Haydns 22 Ouvertüren gleichen einer tönenden Biographie, die seinen schöpferischen Werdegang ebenso chronologisch wie stenographisch dargestellt. Von
Acide (1762/63) bis zu den
Jahreszeiten (1801) spannt sich der Bogen einer unentwegten, jahrzehntelangen kompositorischen Entwicklung Haydns, die von den stilistischen Anfängen während des Spätbarocks (frühe Orgelkonzerte) zur klassischen Revolution mit Sturm und Drang (
Abschidssymphonie) über die Hochklassik (
Londoner Symphonien) bis zum Erreichen einer wiederum völlig neuen, einer romantischen Tonsprache reicht: Haydns Schaffen dokumentiert unablässige Erfindungskraft und eine schier unendliche Entwicklungsfähigkeit bis ins hohe Alter.
Es gibt nur wenige Beispiele dafür, dass sich die musikalische Sprache und der Stil eines Komponisten bis zum letzten Takt so weiterentwickelt, dass die frühen und die letzten Werke nicht mehr so klingen, als ob sie vom selben Autor wären, und dass ein Komponist sich am Ende ebenso an der Spitze der Modern findet wie am Anfang. Ähnliches finden wir u.a. bei Beethoven und Strawinsky, bei Verdi und Mahler, alles Komponisten, die über Generationen hinaus auch stilbildende blieben.
Haydn schrieb im Laufe seiner rund 50-jährigen Komponistentätigkeit enorm viele Vokalwerke: über 20 Bühnenwerke, 12 Messen, zahlreiche kleinere liturgische Werke, Oratorien, Kantaten, Chorwerke, Lieder, und
Dutzende Einlagearien (für Opern anderer Komponisten). Haydns Opernschaffen stellt insgesamt ein
Oeuvre dar, das allein schon dem Umfang nach den 18 Opern Mozarts durchaus vergleichbar ist, das aber bis heute großteils und zu Unrecht unterschätzt ist.
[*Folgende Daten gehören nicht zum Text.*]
Lemma replay_corrupt es rec tl index term len r :
  Forall entry_ok es → N.of_nat (length es) + 1 < two64 →
  readHeader (Reader_init (rec ++ tl)) = (index, term, N.of_nat len, r) →
  length rec = (kHeaderSize + len + kCrcSize)%nat → tl ≠ [] →
  storedCrcAt rec (kHeaderSize + len) ≠ crc32c (take (kHeaderSize + len) rec) 0 ∨
    index ≠ N.of_nat (length es) + 1 →
  replay (records 0 es ++ rec ++ tl) = Some (CorruptRecord (length (records 0 es))).
Proof.
  intros Hok Hn Hh Hlen Htl Hbad. unfold replay. pose proof (length_records_ge 0 es) as Hge.
  set (buf := records 0 es ++ rec ++ tl).
  replace (S (length buf)) with (length es + S (length buf - length es))%nat
    by (subst buf; rewrite length_app; lia).
  pose proof (replayLoop_records (S (length buf - length es)) [] es (rec ++ tl) [] [] Hok) as H.
  cbn [app length Nat.add] in H. subst buf. rewrite H by lia.
  by eapply replayLoop_corrupt.
Qed.

Lemma readHeader_raw bs :
  (20 ≤ length bs)%nat →
  ∃ r, readHeader (Reader_init bs) =
    (le_value (take 8 bs), le_value (take 8 (drop 8 bs)), le_value (take 4 (drop 16 bs)), r).
Proof.
  intros Hl. unfold readHeader, Reader_u64, Reader_u32, mbind, Rd_bind, mret, Rd_ret, Reader_take,
    Reader_remaining, Reader_init.
  do 3 (cbn [r_in r_pos r_ok orb negb]; rewrite (proj2 (Nat.ltb_ge _ _)) by lia).
  by eexists.
Qed.

(** A changed byte of the checksummed part, or of the checksum. *)
Lemma changed_record_fails i e p b b' :
  recordBytes i e !! p = Some b → b ≠ b' →
  let rec := <[p := b']> (recordBytes i e) in
  let n := (kHeaderSize + length (e_command e))%nat in
  storedCrcAt rec n ≠ crc32c (take n rec) 0.
Proof.
  intros Hp Hb rec n. pose proof (lookup_lt_Some _ _ _ Hp) as Hlt.
  rewrite length_recordBytes in Hlt.
  assert (Hl : length rec = (n + 4)%nat).
  { subst rec. rewrite length_insert, length_recordBytes. done. }
  rewrite storedCrcAt_value, take_ge by (rewrite ?length_drop; lia).
  subst rec n. rewrite <-(length_recordBody i). by eapply sealed_change.
Qed.

(** Damage is detected.  Changing any one byte of a record other than its
    length field (bytes 16 to 19), anywhere but in the last record of the file,
    makes [replay] throw at that record instead of dropping or altering entries. *)
Theorem flipped_byte_detected es e e2 es2 p b b' :
  Forall entry_ok (es ++ e :: e2 :: es2) → N.of_nat (length es) + 1 < two64 →
  recordBytes (N.of_nat (length es) + 1) e !! p = Some b → b ≠ b' →
  (p < 16 ∨ 20 ≤ p)%nat →
  replay (<[(length (records 0 es) + p)%nat := b']> (records 0 (es ++ e :: e2 :: es2))) =
    Some (CorruptRecord (length (records 0 es))).
Proof.
  intros Hok Hn Hp Hb Hout. apply Forall_app in Hok as [Hes Hok].
  apply Forall_cons in Hok as [[Ht Hc] _]. pose proof (lookup_lt_Some _ _ _ Hp) as Hlt.
  rewrite records_app, insert_app_r. cbn [records Nat.add].
  set (i := N.of_nat (length es) + 1) in *.
  rewrite insert_app_l by done. set (rec := <[p := b']> (recordBytes i e)).
  assert (Hlen : length rec = recordSize e)
    by (subst rec; by rewrite length_insert, length_recordBytes).
  assert (Hf : take 4 (drop 16 rec) = le_bytes 4 (N.of_nat (length (e_command e)))).
  { transitivity (take 4 (drop 16 (recordBytes i e))).
    - subst rec. destruct Hout.
      + by rewrite drop_insert_lt by lia.
      + by rewrite drop_insert_ge, take_insert_ge by lia.
    - unfold recordBytes, recordBody. rewrite <-!app_assoc, (app_assoc (le_bytes 8 i)).
      rewrite drop_app_length' by (by autorewrite with rsm_len).
      by rewrite take_app_length' by (by rewrite length_le_bytes). }
  destruct (readHeader_raw (rec ++ recordBytes (N.of_nat (S (length es)) + 1) e2 ++
    records (S (S (length es))) es2)) as [r Hr].
  { pose proof (recordSize_ge e). rewrite length_app. lia. }
  pose proof (recordSize_ge e) as Hge.
  rewrite (drop_app_le _ _ 16), (take_app_le (drop 16 rec)), Hf in Hr
    by (rewrite ?length_drop; lia).
  rewrite le_value_le_bytes_small in Hr by done.
  eapply replay_corrupt; [done|done|exact Hr|exact Hlen| |].
  - intros E. apply (f_equal length) in E. rewrite length_app, length_recordBytes in E.
    pose proof (recordSize_ge e2). cbn in E. lia.
  - left. by eapply changed_record_fails.
Qed.
Lemma save_crash_atomic_witness :
  ∃ s, DurablePersistentState_open after_crash = Some s ∧
    clean (s_fs s) (s_term s) (s_votedFor s) ∧
    ((s_term s, s_votedFor s) = (0, None) ∨ (s_term s, s_votedFor s) = (3, Some 2)) ∧
    ((4 < 4)%nat → (s_term s, s_votedFor s) = (0, None)) ∧
    ((5 ≤ 4)%nat → (s_term s, s_votedFor s) = (3, Some 2)).
Proof.
  apply (save_crash_atomic fresh 0 None 3 (Some 2) 4); [exact fresh_clean|done|].
  split; [by vm_compute; repeat constructor|]. split; [|done].
  apply elem_of_app. left. right. by left.
Defined.

Lemma meta_flip_detected_witness :
  parseMeta (<[5%nat := xff]> (metaBuf 3 (Some 2))) = CorruptMeta.
Proof. by apply (meta_flip_detected 3 (Some 2) 5 x03 xff). Defined.

End StateSample.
Betrachtet man die Stoffe, die Haydn vertonte, so sind folgende Themen zu erkennen: erstaunlich wenige Geschichten aus der Antike (
Acide, Philemon, Orlando Paladino, Armida, Orfeo), von denen insbesondre
Orlando eine echte Komödie („drama eroicomico“) ist, in der die Antike sehr süffisant behandelt wird.
Auch Oratorien werden von Ouvertüren eingeleitet:
Il Ritorno di Tobia nimmt einen wichtigen Platz in Hazdns Schaffen ein. Ein Werk, das ganz aus dem Rahmen fällt, ist Haydns Karfreitagsmusik
Die Sieben Letzten Worte Unseres Erlösers Am Kreuze, ein Auftragswerk für das Oratorio de la Santa Cueva in Cadiz, das Anfang 1786 vollendet wurde.
Die Vorstellung de Chaos, die Ouvertüre zur
Schöpfung, setzt diese Entwicklung fort und wurde von den Zeitgenossen auch prompt als die revolutionärste und modernste Musik ihrer Zeit empfunden.
Alles ist an diesem
Chaos ungewöhnlich: die harmonische Struktur - die eigentliche Tonart, c-moll - wird erst im letzten Akkord eindeutig definiert, davor kreisen die Harmonien chromatisch darum herum.
Mit der Einleitung zum
Winter (
Die Jahreszeiten) in ihrer Originalform fühlt man sich bereits in die Spätromantik versetzt, Haydns Tonsprache klingt hier wie die Vision einer Zukunftsmusik, wegweisend für die weitere Entwicklung des 19. Jahrhunderts. Dies Aufnahme ist die erste gewesen, in der die orchestralen Teile der Oratorien in der Originalgestalt zu hören sind.